Saved entries ▸
════
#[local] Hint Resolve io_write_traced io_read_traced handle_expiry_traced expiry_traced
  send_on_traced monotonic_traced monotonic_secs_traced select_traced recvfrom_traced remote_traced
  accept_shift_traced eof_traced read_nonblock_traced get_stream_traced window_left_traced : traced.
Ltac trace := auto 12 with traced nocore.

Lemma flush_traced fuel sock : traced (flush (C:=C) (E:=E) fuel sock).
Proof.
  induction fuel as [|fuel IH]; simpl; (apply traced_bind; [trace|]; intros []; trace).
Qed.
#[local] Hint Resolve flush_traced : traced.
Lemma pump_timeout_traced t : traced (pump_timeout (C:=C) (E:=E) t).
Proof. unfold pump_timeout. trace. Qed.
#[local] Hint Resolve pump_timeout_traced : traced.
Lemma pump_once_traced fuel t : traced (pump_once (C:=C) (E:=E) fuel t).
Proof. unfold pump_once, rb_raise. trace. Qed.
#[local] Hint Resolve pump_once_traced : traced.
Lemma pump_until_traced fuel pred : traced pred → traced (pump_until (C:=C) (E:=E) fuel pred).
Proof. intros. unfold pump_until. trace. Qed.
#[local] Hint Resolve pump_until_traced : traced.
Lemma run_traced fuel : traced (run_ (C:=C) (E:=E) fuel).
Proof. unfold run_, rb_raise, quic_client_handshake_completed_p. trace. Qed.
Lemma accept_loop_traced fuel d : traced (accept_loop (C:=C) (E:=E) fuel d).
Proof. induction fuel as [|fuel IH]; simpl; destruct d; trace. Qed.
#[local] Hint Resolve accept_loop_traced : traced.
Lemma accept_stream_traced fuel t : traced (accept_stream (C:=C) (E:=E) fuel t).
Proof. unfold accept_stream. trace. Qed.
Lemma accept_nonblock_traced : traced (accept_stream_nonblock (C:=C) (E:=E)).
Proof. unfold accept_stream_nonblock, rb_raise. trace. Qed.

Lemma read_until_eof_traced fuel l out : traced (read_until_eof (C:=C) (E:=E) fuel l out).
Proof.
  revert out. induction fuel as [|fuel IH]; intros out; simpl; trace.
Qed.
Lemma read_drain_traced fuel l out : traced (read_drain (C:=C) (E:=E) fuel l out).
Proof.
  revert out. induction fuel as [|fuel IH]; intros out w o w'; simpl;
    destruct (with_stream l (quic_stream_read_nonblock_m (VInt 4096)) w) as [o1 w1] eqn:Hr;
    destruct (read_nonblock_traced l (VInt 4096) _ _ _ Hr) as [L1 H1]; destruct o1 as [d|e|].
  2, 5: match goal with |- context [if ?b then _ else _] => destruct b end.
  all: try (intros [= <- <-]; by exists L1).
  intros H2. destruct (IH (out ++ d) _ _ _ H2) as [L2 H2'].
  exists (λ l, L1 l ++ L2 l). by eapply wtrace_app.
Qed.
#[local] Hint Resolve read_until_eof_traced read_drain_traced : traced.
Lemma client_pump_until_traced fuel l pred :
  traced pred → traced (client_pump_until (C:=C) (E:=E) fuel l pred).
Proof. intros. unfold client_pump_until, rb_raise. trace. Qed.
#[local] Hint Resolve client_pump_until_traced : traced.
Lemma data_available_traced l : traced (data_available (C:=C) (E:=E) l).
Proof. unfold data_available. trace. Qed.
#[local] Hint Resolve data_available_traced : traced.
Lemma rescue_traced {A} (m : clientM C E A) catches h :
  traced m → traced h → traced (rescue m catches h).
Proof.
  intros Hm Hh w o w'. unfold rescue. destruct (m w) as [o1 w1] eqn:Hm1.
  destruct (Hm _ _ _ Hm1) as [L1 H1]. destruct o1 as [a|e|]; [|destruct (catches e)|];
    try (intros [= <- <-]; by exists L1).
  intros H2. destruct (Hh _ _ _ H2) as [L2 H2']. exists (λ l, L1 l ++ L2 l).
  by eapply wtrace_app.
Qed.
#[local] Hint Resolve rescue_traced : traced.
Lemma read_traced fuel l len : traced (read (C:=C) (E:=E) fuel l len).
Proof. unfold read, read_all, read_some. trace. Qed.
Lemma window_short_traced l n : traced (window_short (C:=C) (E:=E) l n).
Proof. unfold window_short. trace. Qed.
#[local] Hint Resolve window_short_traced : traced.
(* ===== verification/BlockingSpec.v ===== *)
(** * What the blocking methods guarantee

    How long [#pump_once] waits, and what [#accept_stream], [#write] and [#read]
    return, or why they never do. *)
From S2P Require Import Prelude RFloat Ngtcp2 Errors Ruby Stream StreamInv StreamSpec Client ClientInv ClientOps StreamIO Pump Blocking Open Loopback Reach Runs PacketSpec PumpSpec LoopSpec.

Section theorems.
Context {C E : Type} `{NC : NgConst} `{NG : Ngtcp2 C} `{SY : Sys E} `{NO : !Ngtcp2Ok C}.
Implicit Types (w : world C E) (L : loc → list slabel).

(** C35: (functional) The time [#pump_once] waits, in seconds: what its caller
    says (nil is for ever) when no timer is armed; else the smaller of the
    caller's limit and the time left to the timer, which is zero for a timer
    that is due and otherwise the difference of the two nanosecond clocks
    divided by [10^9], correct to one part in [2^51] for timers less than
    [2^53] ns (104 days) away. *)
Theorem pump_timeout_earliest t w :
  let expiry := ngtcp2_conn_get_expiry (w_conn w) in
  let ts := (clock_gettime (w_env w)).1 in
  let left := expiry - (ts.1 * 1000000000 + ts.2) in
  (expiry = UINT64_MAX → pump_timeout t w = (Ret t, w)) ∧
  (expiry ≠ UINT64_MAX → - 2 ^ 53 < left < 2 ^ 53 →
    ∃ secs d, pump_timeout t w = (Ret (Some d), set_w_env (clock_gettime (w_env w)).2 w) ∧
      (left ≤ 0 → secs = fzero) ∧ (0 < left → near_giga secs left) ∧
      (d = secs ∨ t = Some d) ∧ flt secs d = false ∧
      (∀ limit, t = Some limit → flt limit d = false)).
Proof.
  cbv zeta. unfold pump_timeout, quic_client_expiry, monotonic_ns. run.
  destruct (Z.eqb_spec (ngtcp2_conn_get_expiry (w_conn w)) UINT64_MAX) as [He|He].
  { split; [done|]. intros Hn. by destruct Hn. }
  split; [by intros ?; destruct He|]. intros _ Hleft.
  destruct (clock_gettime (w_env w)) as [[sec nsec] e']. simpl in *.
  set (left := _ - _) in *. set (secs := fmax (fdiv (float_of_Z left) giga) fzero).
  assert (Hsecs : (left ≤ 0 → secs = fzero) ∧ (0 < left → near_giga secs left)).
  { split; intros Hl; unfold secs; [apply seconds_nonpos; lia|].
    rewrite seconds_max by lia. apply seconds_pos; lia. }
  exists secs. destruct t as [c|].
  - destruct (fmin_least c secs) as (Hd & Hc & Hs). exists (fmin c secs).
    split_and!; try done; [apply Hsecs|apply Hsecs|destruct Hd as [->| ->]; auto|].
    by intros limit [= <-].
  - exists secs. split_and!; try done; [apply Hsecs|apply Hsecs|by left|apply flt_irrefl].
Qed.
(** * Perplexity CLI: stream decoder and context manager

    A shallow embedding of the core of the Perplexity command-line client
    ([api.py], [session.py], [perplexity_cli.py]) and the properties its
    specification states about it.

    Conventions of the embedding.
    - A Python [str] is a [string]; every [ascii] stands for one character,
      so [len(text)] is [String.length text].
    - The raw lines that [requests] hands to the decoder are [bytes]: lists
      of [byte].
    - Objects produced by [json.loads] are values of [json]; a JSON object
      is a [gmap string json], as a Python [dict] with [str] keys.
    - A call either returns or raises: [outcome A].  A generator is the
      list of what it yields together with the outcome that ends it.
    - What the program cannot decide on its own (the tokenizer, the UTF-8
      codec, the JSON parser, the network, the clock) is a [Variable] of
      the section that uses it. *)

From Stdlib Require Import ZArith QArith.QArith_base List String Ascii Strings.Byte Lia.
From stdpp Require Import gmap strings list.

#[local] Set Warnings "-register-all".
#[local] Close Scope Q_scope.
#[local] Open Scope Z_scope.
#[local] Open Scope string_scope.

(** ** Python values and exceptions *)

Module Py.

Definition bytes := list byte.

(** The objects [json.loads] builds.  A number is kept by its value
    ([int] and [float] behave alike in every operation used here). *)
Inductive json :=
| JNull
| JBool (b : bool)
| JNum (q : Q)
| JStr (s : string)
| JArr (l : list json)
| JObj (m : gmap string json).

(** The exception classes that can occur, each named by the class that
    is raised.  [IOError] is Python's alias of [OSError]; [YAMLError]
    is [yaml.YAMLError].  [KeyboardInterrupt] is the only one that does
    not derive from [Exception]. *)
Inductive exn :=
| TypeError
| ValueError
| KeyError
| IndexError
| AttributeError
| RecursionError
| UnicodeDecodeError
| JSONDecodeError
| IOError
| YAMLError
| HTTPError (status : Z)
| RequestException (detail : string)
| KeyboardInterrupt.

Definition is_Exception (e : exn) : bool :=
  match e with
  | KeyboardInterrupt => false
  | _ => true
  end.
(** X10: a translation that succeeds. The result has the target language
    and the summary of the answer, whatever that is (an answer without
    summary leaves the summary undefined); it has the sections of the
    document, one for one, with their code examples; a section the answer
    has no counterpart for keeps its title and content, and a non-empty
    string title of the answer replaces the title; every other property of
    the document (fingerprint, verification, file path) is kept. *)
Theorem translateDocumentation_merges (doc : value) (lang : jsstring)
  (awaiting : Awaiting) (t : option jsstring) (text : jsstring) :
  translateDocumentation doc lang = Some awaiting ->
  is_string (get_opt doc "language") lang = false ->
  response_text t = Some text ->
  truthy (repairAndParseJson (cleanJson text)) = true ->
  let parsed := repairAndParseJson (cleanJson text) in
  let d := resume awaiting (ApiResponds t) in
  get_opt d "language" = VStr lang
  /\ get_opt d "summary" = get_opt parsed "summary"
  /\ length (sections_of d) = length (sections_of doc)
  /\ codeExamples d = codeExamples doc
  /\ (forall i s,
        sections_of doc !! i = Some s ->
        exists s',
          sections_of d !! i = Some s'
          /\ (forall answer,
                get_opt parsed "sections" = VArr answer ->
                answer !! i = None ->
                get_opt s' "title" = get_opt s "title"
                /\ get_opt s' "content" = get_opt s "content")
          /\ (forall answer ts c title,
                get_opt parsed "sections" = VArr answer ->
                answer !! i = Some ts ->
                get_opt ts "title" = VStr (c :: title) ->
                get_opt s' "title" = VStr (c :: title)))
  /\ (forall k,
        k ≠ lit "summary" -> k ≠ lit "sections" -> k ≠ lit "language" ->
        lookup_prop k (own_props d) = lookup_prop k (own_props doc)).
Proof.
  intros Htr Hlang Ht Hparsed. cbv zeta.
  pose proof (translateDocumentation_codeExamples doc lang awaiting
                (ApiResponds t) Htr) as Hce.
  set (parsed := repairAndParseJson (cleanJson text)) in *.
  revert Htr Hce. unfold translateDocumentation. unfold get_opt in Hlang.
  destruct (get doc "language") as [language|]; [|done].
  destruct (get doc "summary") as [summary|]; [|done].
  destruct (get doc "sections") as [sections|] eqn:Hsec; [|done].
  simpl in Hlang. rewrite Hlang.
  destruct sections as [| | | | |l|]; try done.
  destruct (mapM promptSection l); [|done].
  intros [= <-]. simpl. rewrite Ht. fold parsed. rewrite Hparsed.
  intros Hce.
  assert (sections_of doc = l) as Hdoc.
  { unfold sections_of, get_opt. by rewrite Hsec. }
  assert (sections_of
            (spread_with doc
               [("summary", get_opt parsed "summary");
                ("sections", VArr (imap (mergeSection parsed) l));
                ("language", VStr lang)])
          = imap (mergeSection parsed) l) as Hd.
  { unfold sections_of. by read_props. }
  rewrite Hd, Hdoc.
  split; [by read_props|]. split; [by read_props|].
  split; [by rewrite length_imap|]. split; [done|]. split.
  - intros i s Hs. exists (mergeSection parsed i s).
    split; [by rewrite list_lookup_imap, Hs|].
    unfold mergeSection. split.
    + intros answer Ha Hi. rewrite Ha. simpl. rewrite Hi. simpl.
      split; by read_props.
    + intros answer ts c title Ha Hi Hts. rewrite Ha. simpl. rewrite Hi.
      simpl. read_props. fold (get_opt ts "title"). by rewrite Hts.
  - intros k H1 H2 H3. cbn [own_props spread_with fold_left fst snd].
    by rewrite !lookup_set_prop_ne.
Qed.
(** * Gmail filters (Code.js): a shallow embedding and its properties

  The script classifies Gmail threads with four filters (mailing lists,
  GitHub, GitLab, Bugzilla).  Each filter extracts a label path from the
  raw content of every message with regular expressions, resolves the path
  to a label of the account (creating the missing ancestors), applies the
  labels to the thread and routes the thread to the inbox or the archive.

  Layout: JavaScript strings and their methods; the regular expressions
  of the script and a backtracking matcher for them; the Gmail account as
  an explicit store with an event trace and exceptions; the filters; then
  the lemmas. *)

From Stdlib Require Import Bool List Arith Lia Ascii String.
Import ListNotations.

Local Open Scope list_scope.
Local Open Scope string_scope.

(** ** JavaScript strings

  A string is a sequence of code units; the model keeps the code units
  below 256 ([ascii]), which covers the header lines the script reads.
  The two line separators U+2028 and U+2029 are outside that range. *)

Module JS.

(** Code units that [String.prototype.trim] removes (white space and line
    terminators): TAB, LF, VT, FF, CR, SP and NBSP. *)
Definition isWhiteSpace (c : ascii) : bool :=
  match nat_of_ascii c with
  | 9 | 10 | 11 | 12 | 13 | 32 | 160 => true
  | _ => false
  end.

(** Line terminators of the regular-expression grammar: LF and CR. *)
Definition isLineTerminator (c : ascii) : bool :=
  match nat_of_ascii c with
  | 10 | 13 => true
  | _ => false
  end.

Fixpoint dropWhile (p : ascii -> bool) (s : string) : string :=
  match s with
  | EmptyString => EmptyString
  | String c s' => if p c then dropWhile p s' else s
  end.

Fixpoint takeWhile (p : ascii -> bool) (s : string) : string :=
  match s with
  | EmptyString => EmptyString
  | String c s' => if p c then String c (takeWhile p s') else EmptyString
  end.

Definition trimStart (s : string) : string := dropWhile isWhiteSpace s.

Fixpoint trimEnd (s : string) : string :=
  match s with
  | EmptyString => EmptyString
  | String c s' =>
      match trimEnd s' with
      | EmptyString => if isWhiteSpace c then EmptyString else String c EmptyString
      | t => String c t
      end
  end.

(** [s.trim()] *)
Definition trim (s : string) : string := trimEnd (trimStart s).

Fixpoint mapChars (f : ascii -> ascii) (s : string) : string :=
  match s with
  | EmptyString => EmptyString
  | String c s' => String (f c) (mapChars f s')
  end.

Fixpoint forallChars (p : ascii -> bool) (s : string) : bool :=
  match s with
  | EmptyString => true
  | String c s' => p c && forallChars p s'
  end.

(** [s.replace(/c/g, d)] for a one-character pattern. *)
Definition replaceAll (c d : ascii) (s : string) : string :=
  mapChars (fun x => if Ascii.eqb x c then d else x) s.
════
REQUIRED ACTION ▸ Only the number of lines above that contain "then" should be given as the answer.

YOUR RESPONSE ▸ 6